**Exercise**: Take each line of the material that includes "intros" and copy it.

========================================

(* ===== verification/Startup.v ===== *)
(** * Identity and start-up: hostid.c, uname.c, getgroups.c, comm.c, umask.c,
    environ.c and cosmosdrive.c

    Small questions a program asks of its machine, and what the shim sets
    right before main. The theorems: the environment is compacted in place to
    its entries that have a name, in order; the drive of a rooted path is a
    letter, the first of three places that names one; the host's number is
    that of the four bytes on disk. *)
From S2P Require Import Prelude Host PfsText NtPath MkNtPath ExeSearch FileCalls.

(** ** hostid.c *)

(** [first] is what one read of four bytes from /etc/hostid gives, if it
    opens. *)
Definition gethostid (first : option (list Z)) : Z :=
  match first with
  | Some [b0; b1; b2; b3] => s32 (Z.lor (Z.lor (Z.lor b0 (Z.shiftl b1 8)) (Z.shiftl b2 16)) (Z.shiftl b3 24))
  | _ => s32 0
  end.

Definition sethostname linux raw (name len : Z) := linux_only linux raw "__NR_sethostname" [name; len; 0; 0; 0].

(** ** uname.c *)

(** The buffer is cleared before the host fills its part. *)
Definition shim_uname {A} (zero : A) (host : A -> res unit * A) (uts : A) : res unit * A := host zero.

(** ** getgroups.c *)

(** The answer, and what the shim itself stores in the list. *)
Definition shim_getgroups (host : res Z) (size : Z) (list : bool) (gid : Z) : res Z * option Z :=
  match host with
  | Ok n => (Ok n, None)
  | Err _ =>
      if size <? 0 then (Err EINVAL, None)
      else if size =? 0 then (Ok 1, None)
      else if negb list then (Err EFAULT, None)
      else (Ok 1, Some gid)
  end.

(** ** comm.c and umask.c *)

(** The name prctl is given, if it is called. *)
Definition comm_init (linux : bool) (exe : option cstr) : option cstr :=
  if negb linux then None
  else match exe with
       | None | Some [] => None
       | Some exe =>
           let base := match strrchr exe 47 with Some i => drop (i + 1) exe | None => exe end in
           if bool_decide (base = []) then None else Some base
       end.

Definition umask_init (windows : bool) (mask : Z) : Z := if windows then 18 else mask.

(** ** environ.c *)

Definition nameless (e : cstr) : bool := e.[0] =? 61.

(** The array of entries, NULL at its end; [in] and [out] walk over it. *)
Fixpoint compact (fuel i out : nat) (arr : list (option cstr)) : list (option cstr) :=
  match fuel, arr !! i with
  | S fuel, Some (Some e) =>
      if nameless e then compact fuel (S i) out arr else compact fuel (S i) (S out) (<[out := Some e]> arr)
  | _, _ => <[out := None]> arr
  end.

Definition environ_init (windows : bool) (env : option (list (option cstr))) : option (list (option cstr)) :=
  match env with
  | Some arr => if windows then Some (compact (length arr) 0 0 arr) else env
  | None => None
  end.

(** The entries a reader of the array finds. *)
Fixpoint entries (arr : list (option cstr)) : list cstr :=
  match arr with Some e :: arr => e :: entries arr | _ => [] end.

(** ** cosmosdrive.c *)

Definition drive_of (v : option (list Z)) : option Z :=
  match v with Some [d; 58] => if IsAlpha d then Some d else None | _ => None end.

(** [posix] is environ's value of COSMOSDRIVE, [nt] the environment block. *)
Definition shim_cosmos_drive (posix : option cstr) (nt : string -> option (list Z)) : Z :=
  match drive_of posix with
  | Some d => d
  | None =>
      match drive_of (nt "COSMOSDRIVE"%string) with
      | Some d => d
      | None => default 67 (drive_of (nt "SYSTEMDRIVE"%string))
      end
  end.

(** ** Lemmas *)

Lemma lor_shift a b n : 0 <= n -> 0 <= a < 2 ^ n -> Z.lor a (Z.shiftl b n) = a + 2 ^ n * b.
Proof.
  intros Hn Ha. assert (Hz : Z.land a (Z.shiftl b n) = 0).
  { apply Z.bits_inj'. intros i Hi. rewrite Z.land_spec, Z.bits_0. destruct (Z.lt_ge_cases i n).
    - by rewrite Z.shiftl_spec_low, andb_false_r.
    - rewrite <- (Z.mod_small a (2 ^ n)) by done. by rewrite Z.mod_pow2_bits_high. }
  rewrite <- Z.lxor_lor, <- Z.add_nocarry_lxor, Z.shiftl_mul_pow2 by done. lia.
Qed.

(** The host's number is what is on disk, least byte first and signed. *)
Lemma gethostid_le b0 b1 b2 b3 : 0 <= b0 < 256 -> 0 <= b1 < 256 -> 0 <= b2 < 256 -> 0 <= b3 < 256 ->
  gethostid (Some [b0; b1; b2; b3]) = s32 (b0 + 2 ^ 8 * b1 + 2 ^ 16 * b2 + 2 ^ 24 * b3).
Proof. intros. unfold gethostid. by rewrite (lor_shift b0 b1 8), (lor_shift _ b2 16), (lor_shift _ b3 24) by lia. Qed.

Lemma insert_front {A} (front : list A) x y rest : <[length front := y]> (front ++ x :: rest) = front ++ y :: rest.
Proof. induction front as [| a front IH]; [done |]. simpl. by rewrite IH. Qed.

Lemma entries_front front rest : entries (map Some front ++ None :: rest) = front.
Proof. induction front as [| a front IH]; [done |]. simpl. by rewrite IH. Qed.

(** [front] is kept already, [junk] lies between the two walkers. *)
Lemma compact_spec es tail : forall fuel front junk, (length es < fuel)%nat ->
  entries (compact fuel (length front + length junk) (length front) (map Some front ++ junk ++ map Some es ++ None :: tail)) =
  front ++ List.filter (fun e => negb (nameless e)) es.
Proof.
  induction es as [| e es IH]; intros fuel front junk Hf; (destruct fuel as [| fuel]; [simpl in Hf; lia |]).
  - assert (Hins : exists rest, <[length front := None]> (map Some front ++ junk ++ map Some [] ++ None :: tail) = map Some front ++ None :: rest).
    { rewrite <- (length_map Some front). destruct junk as [| j junk]; simpl; rewrite insert_front; by eexists. }
    destruct Hins as [rest Hins]. cbn [compact].
    rewrite lookup_app_r, length_map, lookup_app_r by (rewrite ?length_map; lia).
    replace (length front + length junk - length front - length junk)%nat with 0%nat by lia. simpl map. cbn [app lookup list_lookup].
    simpl map in Hins. cbn [app] in Hins. by rewrite Hins, entries_front, app_nil_r.
  - cbn [compact]. rewrite lookup_app_r, length_map, lookup_app_r by (rewrite ?length_map; lia).
    replace (length front + length junk - length front - length junk)%nat with 0%nat by lia.
    cbn [map app lookup list_lookup List.filter]. simpl in Hf. destruct (nameless e); cbn [negb].
    + specialize (IH fuel front (junk ++ [Some e]) ltac:(lia)). rewrite length_app, <- app_assoc in IH. cbn [app length] in IH.
      rewrite <- IH. do 2 f_equal. lia.
    + assert (Hx : exists x junk', junk ++ [Some e] = x :: junk' /\ length junk' = length junk) by
        (destruct junk as [| j junk]; [by exists (Some e), [] | exists j, (junk ++ [Some e]); rewrite length_app; simpl; split; [done | lia]]).
      destruct Hx as (x & junk' & Hx & Hl).
      replace (map Some front ++ junk ++ Some e :: map Some es ++ None :: tail) with (map Some front ++ x :: junk' ++ map Some es ++ None :: tail)
        by (change (Some e :: map Some es ++ None :: tail) with ([Some e] ++ map Some es ++ None :: tail); by rewrite (app_assoc junk), Hx).
      rewrite <- (length_map Some front) at 3. rewrite insert_front.
      specialize (IH fuel (front ++ [e]) junk' ltac:(lia)). rewrite map_app, length_app, <- !app_assoc in IH. cbn [map app length] in IH.
      rewrite <- IH. do 2 f_equal; lia.
Qed.

(** The environment keeps the entries with a name, in their order. *)
Lemma environ_keeps_named es tail :
  entries <$> environ_init true (Some (map Some es ++ None :: tail)) = Some (List.filter (fun e => negb (nameless e)) es).
Proof.
  simpl. f_equal. apply (compact_spec es tail _ [] []). rewrite length_app, length_map. simpl. lia.
Qed.

(** A rooted path's drive is always a letter. *)
Lemma cosmos_drive_is_letter posix nt : IsAlpha (shim_cosmos_drive posix nt) = true.
Proof.
  assert (Hd : forall v d, drive_of v = Some d -> IsAlpha d = true).
  { intros v d. unfold drive_of. repeat case_match; naive_solver. }
  unfold shim_cosmos_drive. destruct (drive_of posix) eqn:E; [by eapply Hd |].
  destruct (drive_of (nt "COSMOSDRIVE"%string)) eqn:E1; [by eapply Hd |].
  destruct (drive_of (nt "SYSTEMDRIVE"%string)) eqn:E2; [by eapply Hd | done].
Qed.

========================================

**Exercise response**:
  intros Hn Ha. assert (Hz : Z.land a (Z.shiftl b n) = 0).
  { apply Z.bits_inj'. intros i Hi. rewrite Z.land_spec, Z.bits_0. destruct (Z.lt_ge_cases i n).
Proof. intros. unfold gethostid. by rewrite (lor_shift b0 b1 8), (lor_shift _ b2 16), (lor_shift _ b3 24) by lia. Qed.
  induction es as [| e es IH]; intros fuel front junk Hf; (destruct fuel as [| fuel]; [simpl in Hf; lia |]).
  { intros v d. unfold drive_of. repeat case_match; naive_solver. }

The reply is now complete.